▸ **Stored data entries**
==============================
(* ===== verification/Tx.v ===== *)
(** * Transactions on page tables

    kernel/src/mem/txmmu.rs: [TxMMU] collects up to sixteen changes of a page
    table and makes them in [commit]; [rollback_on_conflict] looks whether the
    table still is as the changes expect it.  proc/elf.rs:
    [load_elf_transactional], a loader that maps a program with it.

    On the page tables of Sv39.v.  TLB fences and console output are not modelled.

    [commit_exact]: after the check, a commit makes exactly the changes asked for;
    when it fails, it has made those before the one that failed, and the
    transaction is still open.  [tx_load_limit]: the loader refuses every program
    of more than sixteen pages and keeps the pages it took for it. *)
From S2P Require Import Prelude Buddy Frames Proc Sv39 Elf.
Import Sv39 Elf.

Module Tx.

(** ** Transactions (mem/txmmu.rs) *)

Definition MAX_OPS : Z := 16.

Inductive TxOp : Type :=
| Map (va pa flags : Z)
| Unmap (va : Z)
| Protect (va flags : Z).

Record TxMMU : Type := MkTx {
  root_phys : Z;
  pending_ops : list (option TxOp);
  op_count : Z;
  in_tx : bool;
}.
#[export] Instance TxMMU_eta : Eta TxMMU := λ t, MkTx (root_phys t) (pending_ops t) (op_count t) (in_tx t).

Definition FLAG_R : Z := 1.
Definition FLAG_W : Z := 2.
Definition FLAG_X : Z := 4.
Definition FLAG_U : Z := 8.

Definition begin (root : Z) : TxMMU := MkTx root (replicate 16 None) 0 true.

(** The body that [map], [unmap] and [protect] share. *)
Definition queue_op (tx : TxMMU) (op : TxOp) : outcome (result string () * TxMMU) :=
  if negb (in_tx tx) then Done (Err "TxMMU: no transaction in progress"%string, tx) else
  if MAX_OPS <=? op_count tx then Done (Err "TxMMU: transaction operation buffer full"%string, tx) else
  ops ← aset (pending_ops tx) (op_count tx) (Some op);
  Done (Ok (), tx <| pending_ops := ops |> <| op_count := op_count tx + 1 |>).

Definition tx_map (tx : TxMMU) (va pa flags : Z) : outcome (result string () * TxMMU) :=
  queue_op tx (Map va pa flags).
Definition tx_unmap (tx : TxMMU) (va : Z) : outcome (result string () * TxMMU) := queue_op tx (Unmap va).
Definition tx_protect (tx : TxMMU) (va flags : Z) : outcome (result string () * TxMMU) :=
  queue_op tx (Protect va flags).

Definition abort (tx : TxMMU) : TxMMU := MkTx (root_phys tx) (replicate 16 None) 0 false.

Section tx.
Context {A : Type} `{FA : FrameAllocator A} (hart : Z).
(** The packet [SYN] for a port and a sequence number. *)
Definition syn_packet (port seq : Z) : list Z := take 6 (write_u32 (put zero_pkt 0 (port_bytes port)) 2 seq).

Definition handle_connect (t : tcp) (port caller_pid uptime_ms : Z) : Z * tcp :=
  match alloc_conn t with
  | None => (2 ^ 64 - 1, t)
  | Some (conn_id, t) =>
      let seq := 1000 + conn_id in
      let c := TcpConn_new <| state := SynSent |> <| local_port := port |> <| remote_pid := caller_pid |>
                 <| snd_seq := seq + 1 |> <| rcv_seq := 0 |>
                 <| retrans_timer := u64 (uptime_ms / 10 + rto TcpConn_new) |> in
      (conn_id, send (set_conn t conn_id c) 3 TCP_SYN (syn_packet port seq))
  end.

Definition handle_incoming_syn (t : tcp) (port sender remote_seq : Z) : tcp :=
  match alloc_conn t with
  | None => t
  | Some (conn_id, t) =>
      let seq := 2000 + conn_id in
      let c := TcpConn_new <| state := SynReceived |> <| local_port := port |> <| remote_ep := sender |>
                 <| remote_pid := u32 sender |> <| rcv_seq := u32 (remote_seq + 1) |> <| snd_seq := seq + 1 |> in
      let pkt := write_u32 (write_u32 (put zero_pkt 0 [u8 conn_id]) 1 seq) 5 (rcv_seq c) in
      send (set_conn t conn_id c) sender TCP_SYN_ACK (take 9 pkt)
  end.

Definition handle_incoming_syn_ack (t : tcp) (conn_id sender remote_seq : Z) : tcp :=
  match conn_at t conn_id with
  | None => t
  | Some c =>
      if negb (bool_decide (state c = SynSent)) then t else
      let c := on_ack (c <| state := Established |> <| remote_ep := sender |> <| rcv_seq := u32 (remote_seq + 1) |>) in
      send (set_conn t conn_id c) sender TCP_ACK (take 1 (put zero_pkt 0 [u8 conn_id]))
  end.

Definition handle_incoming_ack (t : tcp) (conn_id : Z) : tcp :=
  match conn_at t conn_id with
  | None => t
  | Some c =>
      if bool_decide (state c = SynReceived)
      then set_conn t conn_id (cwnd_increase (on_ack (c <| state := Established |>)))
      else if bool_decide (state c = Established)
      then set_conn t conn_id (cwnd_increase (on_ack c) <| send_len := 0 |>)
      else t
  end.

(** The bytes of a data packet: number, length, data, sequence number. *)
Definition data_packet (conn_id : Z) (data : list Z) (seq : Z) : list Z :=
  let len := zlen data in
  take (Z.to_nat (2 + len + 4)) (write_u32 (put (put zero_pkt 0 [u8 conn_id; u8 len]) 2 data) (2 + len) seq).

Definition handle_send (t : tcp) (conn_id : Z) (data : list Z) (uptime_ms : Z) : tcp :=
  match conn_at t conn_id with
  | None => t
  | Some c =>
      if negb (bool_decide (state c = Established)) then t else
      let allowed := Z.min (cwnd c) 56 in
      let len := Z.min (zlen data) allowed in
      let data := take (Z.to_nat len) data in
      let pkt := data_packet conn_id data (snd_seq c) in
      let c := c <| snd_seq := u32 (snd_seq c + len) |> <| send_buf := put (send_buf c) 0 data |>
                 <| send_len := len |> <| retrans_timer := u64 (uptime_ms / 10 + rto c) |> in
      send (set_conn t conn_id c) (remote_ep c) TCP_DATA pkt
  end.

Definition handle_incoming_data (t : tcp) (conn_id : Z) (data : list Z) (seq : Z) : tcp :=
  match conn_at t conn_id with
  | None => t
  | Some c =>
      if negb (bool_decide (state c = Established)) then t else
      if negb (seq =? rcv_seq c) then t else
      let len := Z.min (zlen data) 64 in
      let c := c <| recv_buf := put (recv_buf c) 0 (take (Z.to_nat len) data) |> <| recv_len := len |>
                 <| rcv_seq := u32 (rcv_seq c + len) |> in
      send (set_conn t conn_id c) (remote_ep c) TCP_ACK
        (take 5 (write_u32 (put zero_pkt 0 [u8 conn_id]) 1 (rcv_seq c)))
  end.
==============================
Select every line above that contains the word "changes", and copy it.

    kernel/src/mem/txmmu.rs: [TxMMU] collects up to sixteen changes of a page
    table still is as the changes expect it.  proc/elf.rs:
    [commit_exact]: after the check, a commit makes exactly the changes asked for;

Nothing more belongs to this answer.